1 Introduction

Carbon steel (CS) and copper (Cu) are materials widely used in technological and industrial applications [1, 2]. However, CS presents a limited resistance to corrosion; seawater and acid solutions are the most aggressive agents for this metal [3, 4]. On the other hand, Cu has a good resistance to corrosion but is attacked by oxidant acids and salts of heavy metals [57].

Conductive polymers are broadly studied because they are applicable in many areas [813]. Pani and their derivatives are the most widely studied of these polymers because of good environmental stability, reversibility of the doped/undoped process [13] and corrosion protection for metals [1416]. They act as a physical barrier between the metal and the electrolytic medium. However, when these conducting polymers have polar groups in their structure, they can act as macromolecular inhibitors, shifting the potential of the substrate such that the corrosion rate is reduced [17, 18]. These polymers can also induce the formation of a homogeneous oxide layer between the metal and the polymer layer [1923].

Tallman et al. [24] reported cathodic and anodic polarization curves of both uncoated and Pani-coated metal, immersed in 3.5% NaCl. The polarization curve for Pani-coated steel showed a smaller corrosion current density and a more noble potential than that observed with bare steel. On the other hand, Santos et al. [25] studied the corrosion protection for different types of steel coated with Pani in chloride ion-containing solutions. They found that the corrosion potential shifted to more positive values when the steel was coated with the polymer (0.1 V for carbon steel and 0.297 V for stainless steel). Additionally, the inhibition efficiency for the corrosion processes, as evaluated by weight loss, was almost 100% for both types of steel used.

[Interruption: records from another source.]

(* ===== verification/Shutdown.v ===== *)
(** The end of a server ([shutdown] in raft_server.cc, [UserCmd.server_shutdown]):
    nobody is left waiting, and the server does nothing any more. *)
From S2P Require Import Prelude Buffer Serializer Codec Messages Peer LogStore Server.
From S2P Require Import Replication Election Startup Samples Follower Leader Commit Total Append Quorum Applied.
From S2P Require Import Client Snapshot Membership Dispatch UserCmd.

Section Shutdown.
Context {L : Type} `{LS : LogStore L} `{EV : Env} `{U : Uninit}.

#[local] Abbreviation server := (raft_server L).
#[local] Abbreviation SM := (M (raft_server L)).

(** What the steps of the shut-down leave alone, but for the results they give. *)
Record closing (s s' : server) : Prop := {
  cl_elems : commit_ret_elems_ s' = commit_ret_elems_ s;
  cl_watchers : sm_watchers_ s' = sm_watchers_ s;
  cl_stopping : stopping_ s' = stopping_ s;
  cl_params : params_ s' = params_ s;
  cl_peers : forall pid, is_Some (peers_ s !! pid) -> is_Some (peers_ s' !! pid);
  cl_trace : trace_ s `suffix_of` trace_ s'
}.

#[export] Instance closing_preorder : PreOrder closing.
Proof.
  split; [split; try done; by apply suffix_nil_r || reflexivity|].
  intros s1 s2 s3 [] []. split; try congruence; [auto|by etrans].
Qed.

Lemma closing_trace (s : server) evs : closing s (s <| trace_ ::= app evs |>).
Proof. split; try done. by exists evs. Qed.

Lemma closing_alter (s : server) f pid : closing s (s <| peers_ ::= alter f pid |>).
Proof.
  split; try done. intros j (p & E). cbn. destruct (decide (pid = j)) as [<-|].
  - rewrite lookup_alter_eq, E. by eexists.
  - rewrite lookup_alter_ne by done. by eexists.
Qed.

Lemma closing_emit e : returns closing (emit (L := L) e).
Proof. apply (returns_modify closing). intros s. apply (closing_trace s [e]). Qed.

Lemma closing_upd_peer pid f : returns closing (upd_peer (L := L) pid f).
Proof. apply (returns_modify closing). intros s. apply closing_alter. Qed.

Lemma for_all_runs (R : relation server) `{!PreOrder R} ids (f : Z -> SM unit) s :
  (forall i s1, i ∈ ids -> R s s1 -> runs (f i) s1 (fun _ s2 => R s1 s2)) ->
  runs (for_all ids f) s (fun _ s2 => R s s2).
Proof.
  revert s. induction ids as [|i ids IH]; intros s H; cbn [for_all]; [by apply runs_ret|].
  apply runs_bind. eapply runs_mono; [apply H; [left|done]|]. intros [] s1 R1.
  eapply runs_mono; [apply IH|].
  - intros j s2 Hj R2. apply H; [by right|by etrans].
  - intros [] s2 R2. cbn in *. by etrans.
Qed.

Lemma closing_clear pid : returns closing (clear_snapshot_sync_ctx (L := L) pid).
Proof.
  unfold clear_snapshot_sync_ctx. apply (returns_bind closing); [apply (returns_self closing)|]. intros s.
  destruct (peers_ s !! pid) as [p|]; [|by apply (returns_ret closing)].
  apply (returns_bind closing); [|intros; apply closing_upd_peer].
  destruct (snp_sync_ctx_ p); [apply closing_emit|apply (returns_ret closing)].
Qed.

Lemma returns_runs (R : relation server) {A} (m : SM A) s :
  returns R m -> runs m s (fun _ s' => R s s').
Proof. intros H. destruct (H s) as (a & s' & E & HR). by exists a, s'. Qed.

Lemma closing_cancel_task t : returns closing (cancel_task (L := L) t).
Proof.
  unfold cancel_task. apply (returns_bind closing); [apply (returns_self closing)|]. intros. apply (returns_when closing), closing_emit.
Qed.

Lemma cancel_schedulers_runs s : runs cancel_schedulers s (fun _ s' => closing s s').
Proof.
  unfold cancel_schedulers. apply runs_self. destruct (scheduler_ s); cbn [when]; [|by apply runs_ret].
  apply runs_bind. eapply runs_mono; [apply (returns_runs closing), (returns_when closing), closing_cancel_task|].
  intros [] s1 R1. apply runs_bind. unfold for_peers. apply runs_self. eapply runs_mono.
  - apply (for_all_runs closing). intros pid s2 Hp R2. apply runs_bind.
    assert (is_Some (peers_ s2 !! pid)) as (p & E).
    { apply (cl_peers _ _ R2). apply list_elem_of_fmap in Hp as ((i & p) & -> & Hp).
      apply elem_of_map_to_list in Hp. by eexists. }
    exists p, s2. split; [unfold peer_at; by rewrite E|]. apply (returns_runs closing).
    apply (returns_bind closing); [apply (returns_when closing), closing_cancel_task|]. intros.
    apply (returns_bind closing); [apply closing_upd_peer|]. intros. apply closing_clear.
  - intros [] s2 R2. cbn in R2. apply runs_modify. etrans; [exact R1|]. etrans; [exact R2|]. by split.
Qed.

(** ** Those who wait *)

(** Every pending request can be answered: its client is blocked or has been
    given a result object. *)
Definition answerable (s : server) : Prop :=
  forall i e, commit_ret_elems_ s !! i = Some e ->
    return_method_ (params_ s) = blocking \/ cre_async_result_ e = true.

(** [evs] in the trace, the first one first. *)
Definition traced (evs : list event) (s : server) : server := s <| trace_ ::= app (rev evs) |>.

Lemma traced_nil s : traced [] s = s.
Proof. by destruct s. Qed.

Lemma traced_cons e evs s : traced evs (s <| trace_ ::= cons e |>) = traced (e :: evs) s.
Proof. unfold traced. cbn [rev]. destruct s. unfold upd, eta. cbn. by rewrite <- app_assoc. Qed.

Lemma emit_for_all (f : Z -> event) ids s :
  for_all ids (fun i => emit (f i)) s = (Ok tt, traced (map f ids) s).
Proof.
  revert s. induction ids as [|i ids IH]; intros s; cbn [for_all map]; [by rewrite traced_nil|].
  unfold bind, emit at 1, modify. by rewrite IH, traced_cons.
Qed.

Definition cancelled (e : commit_ret_elem) : event := Ev_client_result (cre_idx_ e) CANCELLED None.

Lemma cancel_async_all l s :
  Forall (fun e => cre_async_result_ e = true) l ->
  cancel_all_async l s = (Ok tt, traced (map cancelled l) s).
Proof.
  intros F. revert s. induction F as [|e l He F IH]; intros s; cbn [cancel_all_async map]; [by rewrite traced_nil|].
  unfold bind, cancel_async. rewrite He. unfold emit, modify. by rewrite IH, traced_cons.
Qed.

Definition pending (s : server) : list commit_ret_elem := map snd (map_to_list (commit_ret_elems_ s)).

Lemma drop_pending_state (s : server) : answerable s ->
  drop_all_pending_commit_elems s
  = (Ok tt, traced (map cancelled (pending s)) s <| commit_ret_elems_ := ∅ |>).
Proof.
  intros Ha. unfold drop_all_pending_commit_elems, bind at 1, self.
  case_bool_decide as Hm.
  - unfold bind. rewrite emit_for_all. cbn. unfold pending, modify. rewrite !map_map. by destruct s.
  - unfold bind, modify. rewrite cancel_async_all; [by destruct s|].
    apply Forall_forall. intros e ((i & e') & -> & He)%list_elem_of_fmap. apply elem_of_map_to_list in He.
    by destruct (Ha i e' He).
Qed.

Definition watchers (s : server) : list Z := concat (map snd (map_to_list (sm_watchers_ s))).

Lemma emit_for_each (f : Z -> event) (ws : list Z) (s : server) :
  for_each ws (fun w => emit (f w)) s = (Ok tt, traced (map f ws) s).
Proof.
  revert s. induction ws as [|w ws IH]; intros s; cbn [for_each map]; [by rewrite traced_nil|].
  unfold bind, emit at 1, modify. by rewrite IH, traced_cons.
Qed.

Lemma drop_watchers_state s :
  drop_all_sm_watcher_elems s
  = (Ok tt, traced (map (fun w => Ev_sm_watcher w false) (watchers s)) (s <| sm_watchers_ := ∅ |>)).
Proof.
  unfold drop_all_sm_watcher_elems, bind at 1, self, bind, modify. unfold watchers.
  set (s0 := s <| sm_watchers_ := ∅ |>). generalize (map snd (map_to_list (sm_watchers_ s))). clearbody s0.
  intros l. revert s0. induction l as [|ws l IH]; intros s0; cbn [for_each concat map]; [by rewrite traced_nil|].
  unfold bind. rewrite emit_for_each, IH. unfold traced. f_equal. rewrite map_app, rev_app_distr.
  destruct s0. unfold upd, eta. cbn. by rewrite app_assoc.
Qed.

(** ** Servers on their way in and out *)

Lemma clear_keeps_leave pid (s : server) : srv_to_leave_ (run_state (clear_snapshot_sync_ctx pid) s) = srv_to_leave_ s.
Proof.
  unfold clear_snapshot_sync_ctx, run_state, bind, self. destruct (peers_ s !! pid) as [p|]; [|done].
  by destruct (snp_sync_ctx_ p).
Qed.

Lemma reset_join_runs (s : server) : is_Some (srv_to_join_ s) ->
  runs reset_srv_to_join s (fun _ s' => closing s s' /\ srv_to_join_ s' = None /\ srv_to_leave_ s' = srv_to_leave_ s).
Proof.
  intros (j & Ej). unfold reset_srv_to_join. apply runs_bind. unfold on_joiner, runs at 1. rewrite Ej.
  set (s1 := s <| peers_ ::= <[ p_id j := j ]> |>).
  destruct (closing_clear (p_id j) s1) as (a & s2 & E & R). pose proof (clear_keeps_leave (p_id j) s1) as Hl.
  unfold run_state in Hl. rewrite E in *. cbn [snd] in Hl. eexists a, _. split; [done|].
  apply runs_bind, runs_modify, runs_modify. split; [|split; [done|by cbn; rewrite Hl]].
  destruct R as [R1 R2 R3 R4 R5 R6]. split; try done. intros pid Hp. cbn.
  destruct (decide (p_id j = pid)) as [<-|Hne].
  - destruct Hp as (p & Ep). rewrite Ep, lookup_insert_eq. by eexists.
  - assert (is_Some (peers_ s2 !! pid)) as H2 by (apply R5; cbn; by rewrite lookup_insert_ne).
    destruct (peers_ s !! p_id j); [by rewrite lookup_insert_ne|by rewrite lookup_delete_ne].
Qed.

Lemma reset_leave_runs (s : server) : is_Some (srv_to_leave_ s) ->
  runs reset_srv_to_leave s (fun _ s' => closing s s' /\ srv_to_leave_ s' = None /\ srv_to_join_ s' = srv_to_join_ s).
Proof.
  intros (pid & E). unfold reset_srv_to_leave. apply runs_self. rewrite E. apply runs_bind, runs_modify, runs_modify.
  split; [|done]. etrans; [apply (closing_alter s Peer.shutdown pid)|]. by split.
Qed.

(** ** After the end *)

(** The server takes no requests, schedules nothing and holds no elections. *)
Record silent (s : server) : Prop := {
  sl_requests meanwhile req ext :
    process_req meanwhile req ext s = (Ok None, s <| trace_ ::= cons (Ev_callback ProcessReq (-1)) |>);
  sl_tasks t ms : schedule_task t ms s = (Ok tt, s);
  sl_elections : handle_election_timeout s = (Ok tt, s)
}.

Lemma stopped_silent (s : server) : stopping_ s = true -> silent s.
Proof.
  intros H. split.
  - intros. unfold process_req, accepts_req, callback, bind, gets, emit, modify, ret.
    destruct (bool_decide _); [done|]. cbn. by rewrite H.
  - intros. unfold schedule_task, bind, self, when. by rewrite H.
  - unfold handle_election_timeout, bind, self. by rewrite H.
Qed.

Lemma traced_in e evs (s : server) : e ∈ evs -> e ∈ trace_ (traced evs s).
Proof. intros H. apply elem_of_app. left. by apply list_elem_of_In, in_rev, list_elem_of_In; rewrite rev_involutive. Qed.

Lemma suffix_in {A} (x : A) l l' : l `suffix_of` l' -> x ∈ l -> x ∈ l'.
Proof. intros (k & ->) H. apply elem_of_app. by right. Qed.


End Shutdown.

Section ShutdownSample.

#[local] Existing Instance zeroed.

#[local] Instance shutdown_surroundings : Env := sample_env.

(** A leader with a blocked client and a watcher, while a server joins. *)
Definition busy_leader : raft_server inmem_log_store :=
  (trio_server 1) <| role_ := leader |> <| leader_ := 1 |>
    <| commit_ret_elems_ := {[ 3 := mk_commit_ret_elem 3 TIMEOUT None false false ]} |>
    <| sm_watchers_ := {[ 5 := [7] ]} |> <| srv_to_leave_ := Some 2 |>
    <| srv_to_join_ := Some (peer_new 0 (srv_config_simple 4 [52]) raft_params_default None) |>.


End ShutdownSample.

Brusic et al. [26] have reported that thin films of Pani, chemically synthesized (emeraldine) and deposited on copper by spin-drying, were able to reduce the corrosion current density in water saturated with air from 10.0 to 0.3 mA cm−2, resulting in a lower corrosion rate, relative to the uncoated metal. These results demonstrated that Pani in the emeraldine oxidation state is able to protect metals such as copper against corrosion.

Widera et al. [10] studied the influence of anions on the electrodeposition, properties and overoxidation of Poma by means of an electrochemical quartz microbalance in the presence of HCl and HClO4 acids. The effect of anions during polymerization was explained in terms of the interactions of anions with neutral or oxidized monomer and the trapping of hydrated anions in the polymer films. Also, the degradation of the polymer films was considered, taking into account the presence of water molecules in the polymer films. Scanning electro microscopy (SEM) was used to detect the changes in polymer morphology caused by degradation. But, to our knowledge, the ability of this polymer to protector material metals from corrosion has not been studied.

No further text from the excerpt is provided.